(Records excerpted from a collection)

(** * code_include.source_code: resolving a directive and a namespace to
      the source text published for it.

    The development embeds [src/code_include/source_code.py] function by
    function.  Python values are modelled as follows.

    - [str] is [string]; [dict] is stdpp's [gmap]; [set] is [gset] together
      with an arbitrary iteration order (section variable [iter]);
    - an exception is a constructor of [exception], and a function that can
      raise returns a [result];
    - the global [APPLICATION], the file system, the network and the
      [bs4.BeautifulSoup] parser are explicit parameters. *)

From Stdlib Require Import Ascii String.
From stdpp Require Import base option list strings gmap sorting.

Local Open Scope string_scope.
Local Open Scope nat_scope.
Local Open Scope stdpp_scope.
#[local] Disable Notation "_ ++ _" : string_scope.
Set Warnings "-register-all".

(** ** Exceptions and the result monad *)

(** The two messages with which the module raises [EnvironmentError]. *)
Inductive environment_message :=
  | NotConfiguredProperly
      (* "sphinx.ext.intersphinx was not configured properly." *)
  | UrlNotInProjects (url : string) (roots : list string).
      (* 'URL "{url}" isn't in any of the available projects, "{roots}".' *)

(** Every exception the module can raise.  The arguments of a formatted
    message are kept as they are passed to [format]. *)
Inductive exception :=
  | RuntimeError
      (* "No application could be found. Cannot render this node. ..." *)
  | EnvironmentError (msg : environment_message)
  | MissingDirective (directive : string) (options : list string)
  | MissingNamespace (namespace : string) (options : list string)
  | NotFoundFile (uri : string)
  | NotFoundUrl (uri : string)
  | ValueError      (* tuple unpacking of the wrong number of values *)
  | IndexError      (* list index out of range *)
  | TypeError       (* [list(None)] *)
  | AttributeError  (* attribute access on [None] *)
  | IOError.        (* [open] of a path that is not a regular file *)

Inductive result (A : Type) :=
  | Return (a : A)
  | Raise (e : exception).
Arguments Return {A} a.
Arguments Raise {A} e.
(** C26: the types of the messages.  On a host of either byte order every
    struct of [protocol.h] has no padding and the size both ends compute from
    it; a value whose fields are in the range of their C types is that many
    bytes and is read back from them; every string of that many bytes is such
    a value, so no received byte string is outside the type it is cast to;
    and every field is where the struct declares it: its bytes are, at the
    offset that follows from the fields before it, the byte or the array
    itself or the big-endian number that [ntohs] or [ntohl] gives of the
    field, whatever the host. *)
Theorem wire_types `{Host} :
  (wire_type tcp_header_t 4 ∧
   byte_at tcp_header_t 0 th_msg_type ∧ byte_at tcp_header_t 1 th_error_code ∧
   number_at tcp_header_t 2 2 th_data_len) ∧
  (wire_type tcp_register_t 2 ∧ number_at tcp_register_t 0 2 reg_udp_port) ∧
  (wire_type tcp_register_ack_t 4 ∧ number_at tcp_register_ack_t 0 4 rack_client_id) ∧
  (wire_type tcp_share_file_t 292 ∧
   number_at tcp_share_file_t 0 4 sf_file_size ∧ bytes_at tcp_share_file_t 4 32 sf_hash ∧
   bytes_at tcp_share_file_t 36 256 sf_filename) ∧
  (wire_type tcp_share_ack_t 4 ∧ number_at tcp_share_ack_t 0 4 sack_file_id) ∧
  (wire_type file_info_t 297 ∧
   number_at file_info_t 0 4 fi_file_id ∧ number_at file_info_t 4 4 fi_file_size ∧
   bytes_at file_info_t 8 32 fi_hash ∧ byte_at file_info_t 40 fi_num_peers ∧
   bytes_at file_info_t 41 256 fi_filename) ∧
  (wire_type tcp_request_file_t 4 ∧ number_at tcp_request_file_t 0 4 rq_file_id) ∧
  (wire_type tcp_file_location_t 302 ∧
   number_at tcp_file_location_t 0 4 loc_file_id ∧ number_at tcp_file_location_t 4 4 loc_file_size ∧
   bytes_at tcp_file_location_t 8 32 loc_hash ∧ number_at tcp_file_location_t 40 4 loc_peer_ip ∧
   number_at tcp_file_location_t 44 2 loc_peer_port ∧
   bytes_at tcp_file_location_t 46 256 loc_filename) ∧
  (wire_type udp_header_t 16 ∧
   byte_at udp_header_t 0 uh_msg_type ∧ byte_at udp_header_t 1 uh_flags ∧
   number_at udp_header_t 2 2 uh_checksum ∧ number_at udp_header_t 4 4 uh_seq_num ∧
   number_at udp_header_t 8 4 uh_ack_num ∧ number_at udp_header_t 12 2 uh_data_len ∧
   number_at udp_header_t 14 2 uh_window) ∧
  (wire_type udp_request_file_t 36 ∧
   number_at udp_request_file_t 0 4 urq_file_id ∧ bytes_at udp_request_file_t 4 32 urq_hash) ∧
  (wire_type udp_file_start_t 8 ∧
   number_at udp_file_start_t 0 4 fs_file_size ∧ number_at udp_file_start_t 4 4 fs_num_chunks).
Proof.
  split_and!;
    match goal with |- wire_type ?A _ => exact (packed_wire_type A) | |- _ => at_offset end.
Qed.
(* ===== verification/Tcp.v ===== *)
(** * The TCP stream of the client

    The client writes and reads its server connection with loops around
    [send] and [recv] that tolerate partial transfers; [client.c] repeats the
    two loops for every message.  The connection is modelled by what the
    system will answer: the segments in which the incoming bytes arrive and
    how the stream ends, and how much each [send] accepts. *)

From S2P Require Import Prelude Common Packed.

Record tcp := {
  t_in : list (list Z);   (** segments still to arrive *)
  t_fail : bool;          (** then: an error, or else the end of the stream *)
  t_accepts : list Z;     (** what the next calls of [send] return at most *)
  t_out : list Z;         (** the bytes sent so far *)
}.

(** [recv(fd, buf, len, 0)]: [None] for an error, no bytes at the end of the
    stream, otherwise some bytes of the first segment. *)
Definition tcp_recv (len : Z) (t : tcp) : option (list Z) * tcp :=
  match t_in t with
  | [] => (if t_fail t then None else Some [], t)
  | seg :: rest =>
      let k := Z.to_nat len in
      (Some (take k seg),
       {| t_in := if bool_decide (length seg ≤ k)%nat then rest else drop k seg :: rest;
          t_fail := t_fail t; t_accepts := t_accepts t; t_out := t_out t |})
  end.

(** [send(fd, data, len, 0)]: a negative result is an error. *)
Definition tcp_send (data : list Z) (t : tcp) : Z * tcp :=
  let len := Z.of_nat (length data) in
  let a := match t_accepts t with [] => len | a :: _ => Z.min a len end in
  (a, {| t_in := t_in t; t_fail := t_fail t; t_accepts := tail (t_accepts t);
         t_out := t_out t ++ take (Z.to_nat a) data |}).

(** [while (bytes_sent < total_len)]: the boolean tells whether all was sent.
    Every iteration sends at least one byte, so the number of bytes is
    enough fuel. *)
Fixpoint send_loop (fuel : nat) (data : list Z) (t : tcp) : option (bool * tcp) :=
  match data with
  | [] => Some (true, t)
  | _ =>
      match fuel with
      | O => None
      | S fuel =>
          let '(n, t) := tcp_send data t in
          if n <? 0 then Some (false, t)
          else if n =? 0 then Some (false, t)
          else send_loop fuel (drop (Z.to_nat n) data) t
      end
  end.

Definition send_all (data : list Z) (t : tcp) : option (bool * tcp) :=
  send_loop (length data) data t.

(** [while (bytes_read < len)]: the bytes read, [None] when [recv] fails or
    the stream ends before. *)
Fixpoint recv_loop (fuel : nat) (len : Z) (acc : list Z) (t : tcp) :
    option (option (list Z) * tcp) :=
  if Z.of_nat (length acc) <? len then
    match fuel with
    | O => None
    | S fuel =>
        match tcp_recv (len - Z.of_nat (length acc)) t with
        | (None, t) => Some (None, t)
        | (Some [], t) => Some (None, t)
        | (Some bs, t) => recv_loop fuel len (acc ++ bs) t
        end
    end
  else Some (Some acc, t).

Definition recv_all (len : Z) (t : tcp) : option (option (list Z) * tcp) :=
  recv_loop (Z.to_nat len) len [] t.

(** ** The loops are total, whatever the system answers *)

Definition received (t : tcp) : list Z := concat (t_in t).

Lemma take_app_drop_take {A} (k m : nat) (l : list A) :
  (k ≤ m)%nat → take k l ++ take (m - k) (drop k l) = take m l.
Proof.
  intros Hk. rewrite <-(take_drop k (take m l)), take_take, Nat.min_l by lia.
  by rewrite skipn_firstn_comm.
Qed.

Lemma send_loop_spec fuel data t :
  (length data ≤ fuel)%nat →
  ∃ ok t' k, send_loop fuel data t = Some (ok, t') ∧ t_in t' = t_in t ∧ t_fail t' = t_fail t ∧
    t_out t' = t_out t ++ take k data ∧ (ok = true → take k data = data) ∧
    (t_accepts t = [] → ok = true ∧ t_accepts t' = []).
Proof.
  revert data t. induction fuel as [|fuel IH]; intros data t Hl.
  { destruct data; simpl in Hl; [|lia]. exists true, t, 0%nat. simpl. rewrite app_nil_r. done. }
  destruct data as [|b data]; [exists true, t, 0%nat; simpl; by rewrite app_nil_r|].
  cbn [send_loop]. set (d := b :: data) in *. destruct (tcp_send d t) as [n t1] eqn:Hs.
  unfold tcp_send in Hs. injection Hs as Hn Ht1. rewrite Hn in Ht1.
  change (S (length data)) with (length d) in Hn.
  assert (n ≤ Z.of_nat (length d)) as Hle by (revert Hn; destruct (t_accepts t); lia).
  assert (t_accepts t = [] → n = Z.of_nat (length d)) as Hall by (intros He; rewrite He in Hn; by rewrite Hn).
  clear Hn. assert (0 < Z.of_nat (length d)) as Hpos by (simpl; lia).
  destruct (Z.ltb_spec n 0); [|destruct (Z.eqb_spec n 0)].
  - exists false, t1, (Z.to_nat n). rewrite <-Ht1. split_and!; try done. intros He%Hall. lia.
  - exists false, t1, (Z.to_nat n). rewrite <-Ht1. split_and!; try done. intros He%Hall. lia.
  - destruct (IH (drop (Z.to_nat n) d) t1) as (ok & t' & k & Hrun & Hin & Hf & Hout & Hok & Hacc);
      [rewrite length_drop; lia|].
    exists ok, t', (Z.to_nat n + k)%nat. rewrite Hin, Hf, Hout. rewrite <-Ht1 in *. simpl in *.
    assert (take (Z.to_nat n) d ++ take k (drop (Z.to_nat n) d) = take (Z.to_nat n + k) d) as Htk.
    { rewrite <-(take_app_drop_take (Z.to_nat n) (Z.to_nat n + k)) by lia. by rewrite Nat.add_sub_swap, Nat.sub_diag by lia. }
    split_and!; try done.
    + by rewrite <-app_assoc, Htk.
    + intros ->. rewrite <-Htk, (Hok eq_refl). apply take_drop.
    + intros He. apply Hacc. by rewrite He.
Qed.

(** Sending never blocks: on success exactly the message has been added to
    the stream, on failure a prefix of it. *)
Lemma send_all_spec data t :
  ∃ ok t' k, send_all data t = Some (ok, t') ∧ t_in t' = t_in t ∧ t_fail t' = t_fail t ∧
    t_out t' = t_out t ++ take k data ∧ (ok = true → take k data = data) ∧
    (t_accepts t = [] → ok = true ∧ t_accepts t' = []).
Proof. by apply send_loop_spec. Qed.

(** The stream is a sequence of non-empty segments. *)
Definition stream_ok (t : tcp) : Prop := Forall (λ seg, seg ≠ []) (t_in t).

(** Two connections that differ only in what has been read. *)
Definition same_out (t t' : tcp) : Prop :=
  t_out t' = t_out t ∧ t_fail t' = t_fail t ∧ t_accepts t' = t_accepts t.

Lemma tcp_recv_spec len t :
  0 < len → stream_ok t →
  (t_in t = [] ∧ (tcp_recv len t = (None, t) ∨ tcp_recv len t = (Some [], t))) ∨
  ∃ b bs t', tcp_recv len t = (Some (b :: bs), t') ∧ stream_ok t' ∧ same_out t t' ∧
    Z.of_nat (length (b :: bs)) ≤ len ∧ received t = (b :: bs) ++ received t'.
Proof.
  unfold stream_ok, tcp_recv, received.
  destruct t as [[|seg segs] fl ac out]; cbn [t_in t_fail t_accepts t_out]; intros Hlen Hok.
  { left. split; [done|]. destruct fl; auto. }
  right. inversion_clear Hok as [|?? Hseg Hsegs].
  destruct seg as [|b seg]; [done|]. destruct (Z.to_nat len) as [|k] eqn:Hk; [lia|].
  exists b, (take k seg). eexists. split; [reflexivity|]. cbn [t_in]. split_and!; [|done| |].
  - case_bool_decide as Hle; [done|]. constructor; [|done].
    intros He%(f_equal length). rewrite length_drop in He. simpl in He, Hle. lia.
  - simpl. rewrite length_take. lia.
  - case_bool_decide as Hle; cbn [drop concat] in *; simpl in Hle.
    + rewrite take_ge by lia. done.
    + rewrite app_assoc. simpl. by rewrite take_drop.
Qed.

Lemma same_out_trans t1 t2 t3 : same_out t1 t2 → same_out t2 t3 → same_out t1 t3.
Proof. unfold same_out. intros (? & ? & ?) (? & ? & ?). split_and!; congruence. Qed.

Lemma recv_loop_spec fuel len acc t :
  (Z.to_nat (len - Z.of_nat (length acc)) ≤ fuel)%nat → stream_ok t →
  ∃ r t', recv_loop fuel len acc t = Some (r, t') ∧ stream_ok t' ∧ same_out t t' ∧
    let need := Z.to_nat (len - Z.of_nat (length acc)) in
    if bool_decide (need ≤ length (received t))%nat
    then r = Some (acc ++ take need (received t)) ∧ received t' = drop need (received t)
    else r = None.
Proof.
  assert (∀ acc t, len ≤ Z.of_nat (length acc) → stream_ok t →
    ∃ r t', Some (Some acc, t) = Some (r, t') ∧ stream_ok t' ∧ same_out t t' ∧
    let need := Z.to_nat (len - Z.of_nat (length acc)) in
    if bool_decide (need ≤ length (received t))%nat
    then r = Some (acc ++ take need (received t)) ∧ received t' = drop need (received t)
    else r = None) as Hdone.
  { intros acc' t' Hle Hok. exists (Some acc'), t'. split_and!; try done. cbv zeta.
    replace (Z.to_nat _) with 0%nat by lia. rewrite bool_decide_eq_true_2 by lia.
    by rewrite app_nil_r. }
  revert acc t. induction fuel as [|fuel IH]; intros acc t Hf Hok; cbn [recv_loop].
  { rewrite (proj2 (Z.ltb_ge _ _)) by lia. apply Hdone; [lia|done]. }
  destruct (Z.ltb_spec (Z.of_nat (length acc)) len) as [Hlt|Hge]; [|by apply Hdone].
  destruct (tcp_recv_spec (len - Z.of_nat (length acc)) t) as
    [(Hin & Hr)|(b & bs & t1 & Hr & Hok1 & Hs1 & Hle & Hrec)]; [lia|done| |]; cbv zeta.
  - exists None, t. rewrite bool_decide_eq_false_2 by (unfold received; rewrite Hin; simpl; lia).
    destruct Hr as [-> | ->]; by split_and!.
  - rewrite Hr, Hrec. set (got := b :: bs) in *.
    destruct (IH (acc ++ got) t1) as (r & t' & Hrun & Hok' & Hs' & Hres);
      [rewrite length_app; simpl in *; lia|done|].
    exists r, t'. split; [exact Hrun|]. split; [done|]. split; [by eapply same_out_trans|].
    cbv zeta in Hres. rewrite !length_app in *.
    replace (Z.to_nat (len - Z.of_nat (length acc)))
      with (length got + Z.to_nat (len - Z.of_nat (length acc + length got)))%nat by lia.
    rewrite take_app_add, drop_app_add, app_assoc.
    case_bool_decide; case_bool_decide; try done; lia.
Qed.

(** C34: reading a message of [len] bytes from the server connection does not
    depend on how TCP cuts the stream: whatever the segments, the loop ends,
    returns exactly the next [len] bytes and leaves the rest of the stream
    for the next message, or fails if the stream ends before. *)
Theorem recv_all_any_segmentation len t :
  0 ≤ len → stream_ok t →
  ∃ r t', recv_all len t = Some (r, t') ∧ stream_ok t' ∧ same_out t t' ∧
    if bool_decide (len ≤ Z.of_nat (length (received t)))
    then r = Some (take (Z.to_nat len) (received t)) ∧
         received t' = drop (Z.to_nat len) (received t)
    else r = None.
Proof.
  intros Hlen Hok. destruct (recv_loop_spec (Z.to_nat len) len [] t) as (r & t' & Hrun & Hok' & Hs & Hres);
    [simpl; lia|done|].
  exists r, t'. split_and!; [done..|]. cbn [length] in Hres. rewrite Z.sub_0_r in Hres.
  cbv zeta in Hres. simpl app in Hres.
  case_bool_decide; case_bool_decide; try done; lia.
Qed.

(** The form the client's theorems use: enough bytes are on their way. *)
Lemma recv_all_enough len t bs rest :
  0 ≤ len → stream_ok t → received t = bs ++ rest → Z.of_nat (length bs) = len →
  ∃ t', recv_all len t = Some (Some bs, t') ∧ stream_ok t' ∧ same_out t t' ∧ received t' = rest.
Proof.
  intros Hlen Hok Hrec Hl. destruct (recv_loop_spec (Z.to_nat len) len [] t) as (r & t' & Hrun & Hok' & Hs & Hres);
    [simpl; lia|done|].
  cbn [length] in Hres. rewrite Z.sub_0_r, Hrec in Hres. cbv zeta in Hres.
  rewrite bool_decide_eq_true_2 in Hres by (rewrite length_app; lia).
  rewrite <-Hl, Nat2Z.id, take_app_length, drop_app_length in Hres. destruct Hres as [-> Hrest].
  exists t'. by split_and!.
Qed.

(** Reading is defined whatever the stream holds. *)
Lemma recv_all_total len t :
  0 ≤ len → stream_ok t →
  ∃ r t', recv_all len t = Some (r, t') ∧ stream_ok t' ∧ same_out t t' ∧
    (∀ bs, r = Some bs → Z.of_nat (length bs) = len ∧ received t = bs ++ received t').
Proof.
  intros Hlen Hok. destruct (recv_loop_spec (Z.to_nat len) len [] t) as (r & t' & Hrun & Hok' & Hs & Hres);
    [simpl; lia|done|].
  exists r, t'. split_and!; [done..|]. intros bs ->. cbn [length] in Hres. rewrite Z.sub_0_r in Hres.
  cbv zeta in Hres. case_bool_decide as Hle; [|done]. destruct Hres as [[= ->] ->].
  rewrite take_drop, length_take. split; [lia|done].
Qed.

Lemma recv_all_any_segmentation_witness :
  ∃ t', recv_all 3 {| t_in := [[1]; [2; 3; 4]; [5]]; t_fail := false; t_accepts := []; t_out := [] |}
    = Some (Some [1; 2; 3], t') ∧ received t' = [4; 5].
Proof.
  destruct (recv_all_any_segmentation 3
    {| t_in := [[1]; [2; 3; 4]; [5]]; t_fail := false; t_accepts := []; t_out := [] |})
    as (r & t' & Hrun & _ & _ & Hres).
  - lia.
  - by repeat constructor.
  - destruct Hres as [-> Hrest]. exists t'. split; [exact Hrun|exact Hrest].
Defined.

Task to complete:
The line above containing "of range *)", the line containing "number_at tcp_file_location_t 0", and every line between them are to be transcribed exactly; no other line is wanted.

Result for this task:
  | IndexError      (* list index out of range *)
  | TypeError       (* [list(None)] *)
  | AttributeError  (* attribute access on [None] *)
  | IOError.        (* [open] of a path that is not a regular file *)

Inductive result (A : Type) :=
  | Return (a : A)
  | Raise (e : exception).
Arguments Return {A} a.
Arguments Raise {A} e.
(** C26: the types of the messages.  On a host of either byte order every
    struct of [protocol.h] has no padding and the size both ends compute from
    it; a value whose fields are in the range of their C types is that many
    bytes and is read back from them; every string of that many bytes is such
    a value, so no received byte string is outside the type it is cast to;
    and every field is where the struct declares it: its bytes are, at the
    offset that follows from the fields before it, the byte or the array
    itself or the big-endian number that [ntohs] or [ntohl] gives of the
    field, whatever the host. *)
Theorem wire_types `{Host} :
  (wire_type tcp_header_t 4 ∧
   byte_at tcp_header_t 0 th_msg_type ∧ byte_at tcp_header_t 1 th_error_code ∧
   number_at tcp_header_t 2 2 th_data_len) ∧
  (wire_type tcp_register_t 2 ∧ number_at tcp_register_t 0 2 reg_udp_port) ∧
  (wire_type tcp_register_ack_t 4 ∧ number_at tcp_register_ack_t 0 4 rack_client_id) ∧
  (wire_type tcp_share_file_t 292 ∧
   number_at tcp_share_file_t 0 4 sf_file_size ∧ bytes_at tcp_share_file_t 4 32 sf_hash ∧
   bytes_at tcp_share_file_t 36 256 sf_filename) ∧
  (wire_type tcp_share_ack_t 4 ∧ number_at tcp_share_ack_t 0 4 sack_file_id) ∧
  (wire_type file_info_t 297 ∧
   number_at file_info_t 0 4 fi_file_id ∧ number_at file_info_t 4 4 fi_file_size ∧
   bytes_at file_info_t 8 32 fi_hash ∧ byte_at file_info_t 40 fi_num_peers ∧
   bytes_at file_info_t 41 256 fi_filename) ∧
  (wire_type tcp_request_file_t 4 ∧ number_at tcp_request_file_t 0 4 rq_file_id) ∧
  (wire_type tcp_file_location_t 302 ∧
   number_at tcp_file_location_t 0 4 loc_file_id ∧ number_at tcp_file_location_t 4 4 loc_file_size ∧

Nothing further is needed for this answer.